BrightFarms
- Company type: Subsidiary
- Industry: Indoor farming
- Founder: Paul Lightfoot, Ted Caplow
- Headquarters: Irvington, New York, United States
- Parent: Cox Enterprises
- Website: www.brightfarms.com

= BrightFarms =

American indoor farming company

BrightFarms is an American indoor farming company headquartered in Irvington, New York. It grows and supplies local, non-GMO, pesticide-free, and fresh salad greens to supermarkets. The produce is grown in computer-controlled hydroponic greenhouses.

== History ==
BrightFarms was founded by Ted Caplow and Paul Lightfoot in 2010.

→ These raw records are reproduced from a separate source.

Fixpoint from_be_acc (acc : N) (s : string) : N :=
  match s with EmptyString => acc | String c s' => from_be_acc (acc * 256 + code c) s' end.
Definition from_be (s : string) : N := from_be_acc 0 s.

(** The first [n] bytes, and the rest. *)
Fixpoint split_at (n : N) (s : string) : option (string * string) :=
  if (n =? 0)%N then Some (EmptyString, s) else
  match s with
  | EmptyString => None
  | String c s' => '(a, b) ← split_at (n - 1) s'; Some (String c a, b)
  end.

(** [String::from_utf8] accepts exactly the well-formed sequences. *)
Definition utf8_tail : ascii → bool := between 0x80 0xBF.
Fixpoint valid_utf8 (s : string) : bool :=
  match s with
  | EmptyString => true
  | String a s1 =>
      if between 0 0x7F a then valid_utf8 s1 else
      match s1 with
      | EmptyString => false
      | String b s2 =>
          if between 0xC2 0xDF a then utf8_tail b && valid_utf8 s2 else
          match s2 with
          | EmptyString => false
          | String c s3 =>
              if between 0xE0 0xE0 a then between 0xA0 0xBF b && utf8_tail c && valid_utf8 s3
              else if between 0xED 0xED a then between 0x80 0x9F b && utf8_tail c && valid_utf8 s3
              else if between 0xE1 0xEF a then utf8_tail b && utf8_tail c && valid_utf8 s3 else
              match s3 with
              | EmptyString => false
              | String d s4 =>
                  (if between 0xF0 0xF0 a then between 0x90 0xBF b
                   else if between 0xF4 0xF4 a then between 0x80 0x8F b
                   else between 0xF1 0xF3 a && utf8_tail b) && utf8_tail c && utf8_tail d && valid_utf8 s4
              end
          end
      end
  end.

(** ** What is outside *)

(** How a decompressed stream ends: at its end, where the input ends too
    early, where the byte limit cut the input, or in some other error. *)
Inductive DecodeEnd : Type :=
  | DecodeDone
  | DecodeCut
  | DecodeCapped
  | DecodeFailed.

Class Zstd := {
  zstd_encode : string → string;
  (** From the input let through, and whether the limit holds more back. *)
  zstd_decode : string → bool → string * DecodeEnd;
}.

(** What is decompressed is what was compressed, and a compressed stream cut
    short does not decompress to its end. *)
Class ZstdLaws `{Zstd} := {
  zstd_round x : zstd_decode (zstd_encode x) false = (x, DecodeDone);
  zstd_cut x p q held : zstd_encode x = p +:+ q → q ≠ EmptyString →
    ∃ y z e, zstd_decode p held = (y, e) ∧ x = y +:+ z ∧ (e = DecodeDone → z ≠ EmptyString);
}.

(** The derived encoders of a commit, and [serde_json]'s reader of an object. *)
Class Serde := {
  commit_to_json : Commit → result string string;
  commit_from_json : string → result string Commit;
  object_from_json : string → result string Object;
}.

(** ** The format *)

Definition MAGIC : string := "ASGB".
Definition FORMAT_VERSION : N := 1.
Definition COMPRESSION_ZSTD : N := 1.
Definition HEADER_LEN : N := 8.

Definition KIND_END : N := 0.
Definition KIND_REF : N := 1.
Definition KIND_SHALLOW : N := 2.
Definition KIND_COMMIT : N := 3.
Definition KIND_OBJECT : N := 4.

Definition u16_max : N := 2 ^ 16 - 1.

Record BundleRef := {
  br_namespace : Namespace;
  br_name : string;
  br_target : ObjectId;
}.

#[export] Instance BundleRef_eq_dec : EqDecision BundleRef.
Proof. solve_decision. Defined.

As of 2019, BrightFarms had four greenhouses located in Wilmington, Ohio; Rochelle, Illinois; Culpeper County, Virginia; and Bucks County, Pennsylvania. In January 2020, the company opened its largest greenhouse - a 280,000 sq. ft. farm in Selinsgrove, Pennsylvania.

BrightFarms supplies its produce to established grocers including Walmart, Kroger, and Ahold Delhaize. Additionally, it supplies independent grocers in the Midwest, including Dorothy Lane Market. BrightFarms also joined the IBM Food Trust in October 2020.

In 2021 Cox enterprises; purchased BrightFarms, it was previously involved via investments 2018 and majority ownership in 2020. BrightFarms along with its sister company Mucci Farms is now part of the Cox Farms division under parent company Cox Enterprises.